- Work instruction -
Write out again, exactly, the lines below starting at the one with "snd out2 = restamp" and ending at the one with "- exists hr, row. repeat split; assumption.".

- Dataset extract -
Definition step (st : state) (a : action) : completion state :=
  match a with
  | Change v => update st (SetQuery v)
  | Submit net => updates st (calls (askLLM net (query st)))
  end.

Fixpoint run (st : state) (l : list action) : completion state :=
  match l with
  | [] => Normal st
  | a :: r =>
      match step st a with
      | Normal st' => run st' r
      | Throw e => Throw e
      end
  end.

(** [useState('')], [useState([])] *)
Definition initial : state := {| query := ""; results := [] |}.

End Dashboard.

(** The browser talking to the routes above: the request body reaches the
    handler as [req.body] (JSON bodies only; the multipart body of the upload
    page goes through formidable), and what the handler sends comes back.
    When the handler throws before it sends, Next.js answers in its place
    with status 500 and a body of plain text. *)
Definition served (handler : request -> eff call unit) (init : request_init)
  : fetch_outcome :=
  let body :=
    match init_body init with
    | JsonBody v => v
    | FormData _ => JUndefined
    end in
  match sent (handler {| method := init_method init; body := body |}) with
  | Some r => Resolved r
  | None => Resolved {| status := 500; json := None |}
  end.

End Pages.

(** ** Responses and sample inputs of the statements below *)

Import Api.

Definition ok_true : jsval := JObj {[ "ok" := JBool true ]}.
Definition ok_false : jsval := JObj {[ "ok" := JBool false ]}.

(** [res.status(405).end()] *)
Definition method_not_allowed : eff call unit := ([Status 405; End], Normal tt).

(** The body of a successful upload. *)
Definition uploaded (filename : jsval) : jsval :=
  JObj {[ "ok" := JBool true; "filename" := filename ]}.

(** The body of an answer of the LLM stub. *)
Definition answer (text : string) : jsval := JObj {[ "text" := JStr text ]}.
(** * PyFed: HTTP signatures, key rotation, rate limiting, delivery and queue

    A shallow embedding of the federation core of PyFed
    (src/pyfed/security/http_signatures.py, security/key_management.py,
    federation/rate_limit.py, federation/delivery.py, federation/queue.py,
    cache/memory_cache.py, serializers/json_serializer.py) together with the
    properties of the specification that concern it.

    Conventions.
    - A Python [str] is a [string] whose characters are code points below 256.
    - A Python [int] is a [Z].
    - A [datetime] is a [Z]: microseconds on the time line.  The two clocks
      the code reads, [datetime.utcnow()] and [datetime.now()], are the two
      fields of an [Instant].
    - A Python [dict] whose iteration order matters is a [pydict]
      (insertion-ordered association list); a dict used purely as a lookup
      table is a stdpp [gmap].
    - Code that may raise returns a [result]. *)

From Stdlib Require Import ZArith List String Ascii Bool Lia.
From stdpp Require Import base option list gmap strings pretty.

Local Open Scope string_scope.
Local Open Scope list_scope.
Local Open Scope Z_scope.

(* ===================================================================== *)
(** * Exceptions                                                          *)
(* ===================================================================== *)

(** utils/exceptions.py and the built-in exceptions the modelled code meets. *)
Inductive exception : Type :=
| SignatureError
| KeyManagementError
| QueueError
| ValueError
| TypeError
| KeyError
| AttributeError
| TimeoutError
| OverflowError
| OSError.

Inductive result (A : Type) : Type :=
| Ok (a : A)
| Raise (e : exception).
Arguments Ok {A} a.
Arguments Raise {A} e.

#[global] Instance result_ret : MRet result := fun A a => Ok a.

#[global] Instance result_bind : MBind result := fun A B k r =>
  match r with
  | Ok a => k a
  | Raise e => Raise e
  end.

Definition is_ok {A : Type} (r : result A) : bool :=
  match r with Ok _ => true | Raise _ => false end.

(* ===================================================================== *)
(** * Time                                                                *)
(* ===================================================================== *)

Abbreviation datetime := Z (only parsing).

(** One reading of the host's clocks, with what [datetime.fromtimestamp]
    answers on that host. *)
Record Instant : Type := {
  utcnow : datetime;   (* datetime.utcnow() *)
  now : datetime;      (* datetime.now() *)
  (* datetime.fromtimestamp(ts): the local time of the POSIX time stamp ts,
     at the UTC offset in force at that time, or the exception it raises *)
  local_time : Z -> result datetime
}.

Definition timedelta_seconds (s : Z) : Z := s * 1000000.
Definition timedelta_minutes (m : Z) : Z := timedelta_seconds (m * 60).
Definition timedelta_days (d : Z) : Z := timedelta_seconds (d * 86400).

(** The first and the last second whose year the C library's [localtime]
    can hold in an [int]. *)
Definition localtime_min : Z := -67768040609740800.
Definition localtime_max : Z := 67768036191676799.

(** [datetime.fromtimestamp(ts)] for an integer [ts] on a host (Linux, a
    64-bit [time_t]) whose local time is [tz] microseconds ahead of UTC at
    all times.  Outside [time_t] it raises [OverflowError]; where
    [localtime] fails, [OSError]; and [ValueError] where the local year is
    not one of 1..9999, or where the time a day earlier, which is read to
    detect a repeated hour, falls before the year 1. *)
Definition fromtimestamp_fixed (tz ts : Z) : result datetime :=
  let local := timedelta_seconds ts + tz in
  if (ts <? - 2 ^ 63) || (2 ^ 63 <=? ts) then Raise OverflowError
  else if (ts <? localtime_min) || (localtime_max <? ts)
          || (local <? timedelta_seconds localtime_min)
          || (timedelta_seconds localtime_max <? local)
  then Raise OSError
  else if (local <? timedelta_seconds (-62135596800 + 86400))
          || (timedelta_seconds 253402300799 <? local)
  then Raise ValueError
  else Ok local.
(** A call leaves the three components of the validator as they were. *)
Lemma validate_and_size_components (self : t) (world : World)
    (signal : Signal) (current_price : Q) (ticker : string)
    (skip_backtest : bool) :
  let after := fst (fst (validate_and_size self world signal current_price
                           ticker skip_backtest)) in
  risk_engine after = risk_engine self
  /\ backtester after = backtester self
  /\ position_sizer after = position_sizer self.
Proof.
  unfold validate_and_size.
  pose proof (validate_trade_returns_engine (risk_engine self)
                (set_ticker signal ticker)) as Hengine.
  destruct (RiskEngine.validate_trade (risk_engine self)
              (set_ticker signal ticker)) as [[engine signal1] rr].
  cbn [fst] in Hengine. subst engine.
  branches; cbn; auto.
Qed.

(** The outcome of a call does not depend on the log. *)
Lemma validate_and_size_frame (self self' : t) (world : World)
    (signal : Signal) (current_price : Q) (ticker : string)
    (skip_backtest : bool) :
  risk_engine self' = risk_engine self ->
  backtester self' = backtester self ->
  position_sizer self' = position_sizer self ->
  let out := validate_and_size self world signal current_price ticker
               skip_backtest in
  let out' := validate_and_size self' world signal current_price ticker
                skip_backtest in
  snd out' = snd out /\ snd (fst out') = snd (fst out).
Proof.
  intros Hengine Hbacktester Hsizer.
  unfold validate_and_size, backtest_gate.
  cbn [with_engine risk_engine backtester position_sizer].
  rewrite Hengine, Hbacktester, Hsizer.
  destruct (RiskEngine.validate_trade (risk_engine self)
              (set_ticker signal ticker)) as [[engine signal1] rr].
  branches; cbn; auto.
Qed.

(** The clock reaches the result through its timestamp only. *)
Lemma validate_and_size_clock (self : t) (history : SimpleBacktester.provider)
    (t1 t2 : string) (signal : Signal) (current_price : Q) (ticker : string)
    (skip_backtest : bool) :
  let out1 := validate_and_size self {| now := t1; yf := history |}
                signal current_price ticker skip_backtest in
  let out2 := validate_and_size self {| now := t2; yf := history |}
                signal current_price ticker skip_backtest in
  snd out2 = restamp t2 (snd out1) /\ snd (fst out2) = snd (fst out1).
Proof.
  unfold validate_and_size, backtest_gate. cbn [now yf].
  destruct (RiskEngine.validate_trade (risk_engine self)
              (set_ticker signal ticker)) as [[engine signal1] rr].
  branches; cbn; auto.
Qed.
(** C3, at a sleep table with a day logged twice. *)
Lemma dedupe_first_of_group_witness :
  has_col "Id" sleep_twice = true /\ has_col "date" sleep_twice = true /\
  exists d', dedupe (Some sleep_twice) = Some d' /\ NoDup (key_of <$> rows d').
Proof.
  split; [vm_compute; reflexivity |]. split; [vm_compute; reflexivity |].
  destruct (dedupe_first_of_group sleep_twice) as (d' & Hd & _ & _ & _ & _ & Hnd & _).
  - vm_compute; reflexivity.
  - vm_compute; reflexivity.
  - exists d'. split; assumption.
Defined.

Lemma fmap_Some_Forall2 {A B} (f : A -> option B) (l : list A) (vs : list B) :
  f <$> l = Some <$> vs -> Forall2 (fun a v => f a = Some v) l vs.
Proof.
  revert vs. induction l as [| a l IH]; intros [| v vs]; try done.
  rewrite !fmap_cons. intros [= Ha Hl]. constructor; [done | by apply IH].
Qed.

(** C4, at the samples 60, 70, 80. *)
Lemma hr_day_group_witness :
  exists (hr : DataFrame) (row : gmap string cell),
    hr_day (Some heart_samples) = inr hr /\
    filter (fun r => key_of r = (VStr "1", VDate (mkTS 2016 4 12 0 0 0))) (rows hr) = [row] /\
    get "HRCount" row = int 3.
Proof.
  destruct (hr_day_group heart_samples (VStr "1", VDate (mkTS 2016 4 12 0 0 0))
              [inject_Z 60; inject_Z 70; inject_Z 80])
    as (hr & row & m & mx & mn & Hhr & Hrow & _ & _ & _ & _ & _ & _ & _ & _ & _ & Hn).
  - vm_compute; reflexivity.
  - vm_compute; reflexivity.
  - vm_compute; reflexivity.
  - vm_compute; reflexivity.
  - vm_compute; reflexivity.
  - discriminate.
  - apply fmap_Some_Forall2. vm_compute. reflexivity.
  - exists hr, row. repeat split; assumption.
Defined.





(** C2: the counterexample.  The step count of the first row is missing
    and its 4000 calories are above the median 3100: with the missing
    count taken as 0 the row would be flagged; it is not. *)
Lemma missing_steps_not_flagged :
  get "TotalSteps" <$> head (rows joined_missing_steps) = Some VNull /\
  cal_median joined_missing_steps = Some (inject_Z 3100) /\
  claimed_zero_step_high_cal joined_missing_steps <$> head (rows joined_missing_steps)
    = Some true /\
  zero_step_high_cal joined_missing_steps <$> head (rows joined_missing_steps) = Some false /\
  col "zero_step_high_cal" (qc_flags joined_missing_steps) = [VBool false; VBool false].
Proof. repeat split; vm_compute; reflexivity. Qed.

(** C10, at a joined table without calories. *)
Lemma qc_flags_no_median_witness :
  has_col "Calories" joined_no_calories = false /\
  valid_rows (qc_flags joined_no_calories) = qc_flags joined_no_calories.
Proof.
  split; [vm_compute; reflexivity |].
  apply (qc_flags_no_median joined_no_calories). left. vm_compute; reflexivity.
Defined.

(** C5: where the code departs.  A sleep timestamp on a 24-hour clock
    matches the 24-hour format, and in the heart-rate table the fallback
    reads its day; in the sleep table, where there is no fallback, the
    day is missing. *)
Lemma sleep_24h_day_is_missing :
  @strptime parsers FMT_12H "4/12/2016 13:00:00" = None /\
  @strptime parsers FMT_24H "4/12/2016 13:00:00" = Some (mkTS 2016 4 12 13 0 0) /\
  col "date" <$> @parse_sleep parsers (Some sleep_csv_24h) = Some [VNull] /\
  (fun d : option DataFrame => col "date" <$> d) <$> (@parse_heart parsers (Some heart_csv_24h) []).1
    = inr (Some [VDate (mkTS 2016 4 12 0 0 0)]).
Proof. repeat split; vm_compute; reflexivity. Qed.

(** C6: where the code departs.  With the day column of the sleep export
    absent, or the [Id] column of the activity export, the run stops on a
    [KeyError] at the join. *)
Lemma main_raises_on_missing_column :
  (@main parsers (files daily_csv sleep_csv_no_day weight_csv heart_csv) []).1
    = inl (KeyError "date") /\
  (@main parsers (files daily_csv_no_id sleep_csv weight_csv heart_csv) []).1
    = inl (KeyError "Id").
Proof. split; vm_compute; reflexivity. Qed.

(** ** Date parsing *)

Section Dates.
Context `{Pandas}.

Lemma to_datetime_raise_inr (fmt : string) (l : list cell) :
  Forall (parses fmt) l -> to_datetime_raise fmt l = inr (to_datetime_coerce fmt l).
Proof.
  intros Hall. apply traverse_inr. unfold to_datetime_coerce.
  induction Hall as [| c l Hc _ IH]; [constructor |].
  cbn [map]. constructor; [| done].
  destruct c as [| q | s | t | b]; try done. by destruct Hc as [t ->].
Qed.

Lemma to_datetime_raise_inl (fmt : string) (l : list cell) :
  ~ Forall (parses fmt) l -> exists e, to_datetime_raise fmt l = inl e.
Proof.
  intros Hnot. destruct (to_datetime_raise fmt l) as [e | l'] eqn:E; [eauto |].
  destruct Hnot. apply traverse_inr in E.
  induction E as [| c c' l l' Hc _ IH]; constructor; [| done].
  destruct c as [| q | s | t | b]; try done. simpl.
  by destruct (strptime fmt s).
Qed.

(** X1. The fallback of weight and heart-rate dates is taken for the
    column as a whole: when every cell is read by the 12-hour format the
    column is parsed with it; as soon as one cell is not, every cell is
    parsed with the 24-hour format and coercion, the cells in the 12-hour
    format included. *)
Theorem to_datetime_fallback_by_column (l : list cell) :
  (Forall (parses FMT_12H) l -> to_datetime_fallback l = to_datetime_coerce FMT_12H l) /\
  (~ Forall (parses FMT_12H) l -> to_datetime_fallback l = to_datetime_coerce FMT_24H l).
Proof.
  unfold to_datetime_fallback. split.
  - intros Hall. by rewrite to_datetime_raise_inr.
  - intros Hnot. by destruct (to_datetime_raise_inl _ _ Hnot) as [e ->].
Qed.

- Result -
  snd out2 = restamp t2 (snd out1) /\ snd (fst out2) = snd (fst out1).
Proof.
  unfold validate_and_size, backtest_gate. cbn [now yf].
  destruct (RiskEngine.validate_trade (risk_engine self)
              (set_ticker signal ticker)) as [[engine signal1] rr].
  branches; cbn; auto.
Qed.
(** C3, at a sleep table with a day logged twice. *)
Lemma dedupe_first_of_group_witness :
  has_col "Id" sleep_twice = true /\ has_col "date" sleep_twice = true /\
  exists d', dedupe (Some sleep_twice) = Some d' /\ NoDup (key_of <$> rows d').
Proof.
  split; [vm_compute; reflexivity |]. split; [vm_compute; reflexivity |].
  destruct (dedupe_first_of_group sleep_twice) as (d' & Hd & _ & _ & _ & _ & Hnd & _).
  - vm_compute; reflexivity.
  - vm_compute; reflexivity.
  - exists d'. split; assumption.
Defined.

Lemma fmap_Some_Forall2 {A B} (f : A -> option B) (l : list A) (vs : list B) :
  f <$> l = Some <$> vs -> Forall2 (fun a v => f a = Some v) l vs.
Proof.
  revert vs. induction l as [| a l IH]; intros [| v vs]; try done.
  rewrite !fmap_cons. intros [= Ha Hl]. constructor; [done | by apply IH].
Qed.

(** C4, at the samples 60, 70, 80. *)
Lemma hr_day_group_witness :
  exists (hr : DataFrame) (row : gmap string cell),
    hr_day (Some heart_samples) = inr hr /\
    filter (fun r => key_of r = (VStr "1", VDate (mkTS 2016 4 12 0 0 0))) (rows hr) = [row] /\
    get "HRCount" row = int 3.
Proof.
  destruct (hr_day_group heart_samples (VStr "1", VDate (mkTS 2016 4 12 0 0 0))
              [inject_Z 60; inject_Z 70; inject_Z 80])
    as (hr & row & m & mx & mn & Hhr & Hrow & _ & _ & _ & _ & _ & _ & _ & _ & _ & Hn).
  - vm_compute; reflexivity.
  - vm_compute; reflexivity.
  - vm_compute; reflexivity.
  - vm_compute; reflexivity.
  - vm_compute; reflexivity.
  - discriminate.
  - apply fmap_Some_Forall2. vm_compute. reflexivity.
  - exists hr, row. repeat split; assumption.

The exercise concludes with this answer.